The syndrome is inherited in the following inheritance pattern/s:

X-Linked Recessive - Syndromes inherited in an X-linked recessive pattern generally only affect males. Males only have one X chromosome, and so one copy of a gene mutation on it causes the syndrome. Females, with two X chromosomes, only one of which will be mutated, are not likely to be affected.

In some cases, a genetic syndrome may be the result of a de-novo mutation and the first case in a family. In this case, this is a new gene mutation that occurs during the reproductive process.

OMIM Number - 300194 (please check the OMIM page for updated information)

The syndrome can be caused by mutations in the following gene/s location/s:
AMMECR1 - Xq23
ACSL4 - Xq23

What are the main symptoms of Alport syndrome - Intellectual Deficit - Midface Hypoplasia - Elliptocytosis?

The typical symptoms of the syndrome are:
Increased number of teeth, Tapered finger, Muscular hypotonia, Intellectual disability, Anteverted nares, Myopia, Abnormal aortic valve morphology, Abnormality of the metaphysis, Downslanted palpebral fissures, Elliptocytosis, Malar flattening, Midface retrusion, Strabismus, Thick lower lip vermilion, Thin vermilion border, Renal insufficiency, Proteinuria, Patent ductus arteriosus, Hearing impairment, Hematuria, Depressed nasal bridge, Glomerulopathy, Cognitive impairment

How does someone get tested for Alport syndrome - Intellectual Deficit - Midface Hypoplasia - Elliptocytosis?

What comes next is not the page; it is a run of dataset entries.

(* ===== verification/AgingSnapshot.v ===== *)
(** * Projection facts and the aging snapshot

    src/domain/projections: facts.ts (the validated plain-data facts) and aging.ts (the
    outstanding portfolio per currency and aging bucket), with the event of the snapshot.

    Checks that a value of
    a declared type has that type ([typeof disputed], the clock's [instanceof]) cannot fail
    here and are left out; a currency is a string until it is checked. *)

From stdpp Require Import prelude strings list.
From Stdlib Require Import ZArith Lia.
From S2P Require Import Prelude JsNumber JsString JsDate JsMap IsoDate Money Events Fx.
Local Open Scope string_scope.
Local Open Scope list_scope.
Local Open Scope Z_scope.
Local Open Scope js_scope.

(** ** Facts *)

Record ReceivableFact := MkReceivableFact {
  rf_receivableId : Uuid;
  rf_customerId : Uuid;
  rf_currency : string;
  rf_balanceMinor : numeric;
  rf_dueDate : DateInput;
  rf_disputed : option bool;
}.

Record ParsedReceivable := MkParsed {
  pr_receivableId : Uuid;
  pr_customerId : Uuid;
  pr_currency : Currency;
  pr_balance : Money;
  pr_dueTime : Z;
  pr_disputed : bool;
}.

Definition assertUuidShape (value : Uuid) (code : string) : result Uuid :=
  refuse (UUID_PATTERN value = false) with code ;; Ok value.
(** A fact after its checks. *)
Record ParsedCustomer := MkParsedCustomer {
  pc_customerId : Uuid;
  pc_exposureMinor : Z;
  pc_overdue : Z;
  pc_kept : option number;
  pc_broken : Z;
  pc_silence : option Z;
  pc_disputeOpen : bool;
}.

(** [Number.isInteger(x) && x >= 0] *)
Definition assertCount (x : number) : result Z :=
  match integerValue x with
  | None => Err (DomainError "SEG_CUSTOMER_FACT_INVALID")
  | Some z => refuse (z < 0) with "SEG_CUSTOMER_FACT_INVALID" ;; Ok z
  end.

Definition rate_ok (x : number) : bool := isFinite x && negb (nltb x (num 0)) && negb (nltb (num 1) x).

Definition parseCustomerFact (fact : CustomerFact) : result ParsedCustomer :=
  customerId ← assertUuidShape (cf_customerId fact) "SEG_CUSTOMER_FACT_INVALID";
  _ ← assertCurrency (cf_currency fact) "SEG_CURRENCY_INVALID";
  exposureMinor ← parseMinorAmount (cf_exposureMinor fact) "SEG_EXPOSURE_INVALID";
  overdue ← assertCount (cf_worstDaysOverdue fact);
  refuse (from_option (fun x => negb (rate_ok x)) false (cf_promiseKeptRate fact) = true) with "SEG_RATE_INVALID" ;;
  broken ← assertCount (cf_brokenPromiseCount fact);
  silence ← match cf_daysSinceLastPayment fact with None => Ok None | Some x => d ← assertCount x; Ok (Some d) end;
  Ok (MkParsedCustomer customerId exposureMinor overdue (cf_promiseKeptRate fact) broken silence (cf_disputeOpen fact)).

(** ** The decision matrix *)

Inductive SegmentReason :=
| NoOutstandingBalance
| LongSilence (days : Z)
| BrokenPromises (count : Z)
| DeeplyOverdue (days : Z)
| DisputeOpen
| Overdue (days : Z)
| LowKeptRate (rate : number)
| HighExposure (minor : Z)
| NothingOverdue
| NoPromiseHistory
| HighKeptRate (rate : number)
| NothingMatched.

Record SegmentAssignment := MkSegmentAssignment {
  sa_customerId : Uuid;
  sa_segment : Segment;
  sa_reasons : list SegmentReason;
}.

Definition longSilence (p : ParsedCustomer) : option Z :=
  match pc_silence p with Some d => if DORMANT_SILENCE_DAYS <=? d then Some d else None | None => None end.

Definition chronic (p : ParsedCustomer) : list SegmentReason :=
  (if CHRONIC_BROKEN_PROMISES <=? pc_broken p then [BrokenPromises (pc_broken p)] else []) ++
  (if CHRONIC_DAYS_OVERDUE <=? pc_overdue p then [DeeplyOverdue (pc_overdue p)] else []).

Definition atRisk (p : ParsedCustomer) : list SegmentReason :=
  (if pc_disputeOpen p then [DisputeOpen] else []) ++
  (if AT_RISK_DAYS_OVERDUE <=? pc_overdue p then [Overdue (pc_overdue p)] else []) ++
  match pc_kept p with Some k => if nltb k AT_RISK_KEPT_RATE then [LowKeptRate k] else [] | None => [] end.

Definition reliable (p : ParsedCustomer) : bool :=
  match pc_kept p with None => true | Some k => nleb RELIABLE_KEPT_RATE k end.

Definition segmentOf (p : ParsedCustomer) : SegmentAssignment :=
  let assign := MkSegmentAssignment (pc_customerId p) in
  if pc_exposureMinor p =? 0 then assign dormant [NoOutstandingBalance]
  else match longSilence p with
  | Some d => assign dormant [LongSilence d]
  | None =>
      if negb (bool_decide (chronic p = [])) then assign chronic_late (chronic p)
      else if negb (bool_decide (atRisk p = [])) then assign at_risk (atRisk p)
      else if (HIGH_VALUE_EXPOSURE_MINOR <=? pc_exposureMinor p) && (pc_overdue p =? 0) && reliable p then
        assign high_value_reliable
          [HighExposure (pc_exposureMinor p); NothingOverdue; match pc_kept p with None => NoPromiseHistory | Some k => HighKeptRate k end]
      else assign watch [NothingMatched]
  end.

(** [customerFacts.map], with the ids of the facts before. *)
Fixpoint segmentFrom (seen : list Uuid) (facts : list CustomerFact) : result (list SegmentAssignment) :=
  match facts with
  | [] => Ok []
  | fact :: facts =>
      p ← parseCustomerFact fact;
      refuse (pc_customerId p ∈ seen) with "SEG_CUSTOMER_DUPLICATE" ;;
      rest ← segmentFrom (pc_customerId p :: seen) facts;
      Ok (segmentOf p :: rest)
  end.

Definition segmentCustomers (customerFacts : list CustomerFact) : result (list SegmentAssignment) := segmentFrom [] customerFacts.

(** ** Strategies *)

Inductive CollectionsStrategy := self_serve_reminders | guided_follow_up | intensive_follow_up | escalate_early.
#[export] Instance CollectionsStrategy_eq_dec : EqDecision CollectionsStrategy.
Proof. solve_decision. Defined.

Definition STRATEGIES : list CollectionsStrategy := [self_serve_reminders; guided_follow_up; intensive_follow_up; escalate_early].

Definition strategy_name (s : CollectionsStrategy) : string :=
  match s with
  | self_serve_reminders => "self_serve_reminders" | guided_follow_up => "guided_follow_up"
  | intensive_follow_up => "intensive_follow_up" | escalate_early => "escalate_early"
  end.

Definition DEFAULT_STRATEGIES (s : Segment) : CollectionsStrategy :=
  match s with
  | high_value_reliable => self_serve_reminders
  | watch => guided_follow_up
  | at_risk => intensive_follow_up
  | chronic_late => escalate_early
  | dormant => self_serve_reminders
  end.

Record StrategyOverrides := MkOverrides {
  ov_bySegment : option (list (string * string));
  ov_byCustomer : option (list (string * string));
}.

Inductive StrategySource := src_default | src_segment_override | src_customer_override.

Record StrategyAssignment := MkStrategyAssignment {
  str_segment : Segment;
  str_strategy : string;
  str_source : StrategySource;
  str_reason : string;
}.

Record CustomerStrategyAssignment := MkCustomerStrategy {
  cs_customerId : Uuid;
  cs_segment : Segment;
  cs_strategy : string;
  cs_source : StrategySource;
  cs_reason : string;
}.

Definition is_strategy (value : string) : bool := existsb (fun s => bool_decide (strategy_name s = value)) STRATEGIES.
Definition is_segment (value : string) : bool := existsb (fun s => bool_decide (segment_name s = value)) SEGMENTS.

Definition assertStrategy (value : string) (code : string) : result unit :=
  refuse (is_strategy value = false) with code ;; Ok tt.

Fixpoint assertAll {A} (f : A -> result unit) (l : list A) : result unit :=
  match l with [] => Ok tt | x :: l => _ ← f x; assertAll f l end.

The initial testing for Alport syndrome - Intellectual Deficit - Midface Hypoplasia - Elliptocytosis can begin with facial genetic analysis screening, through the FDNA Telehealth telegenetics platform, which can identify the key markers of the syndrome and outline the type of genetic testing needed. A consultation with a genetic counselor and then a geneticist will follow.

Based on this clinical consultation with a geneticist, the different options for genetic testing will be shared and consent will be sought for further testing.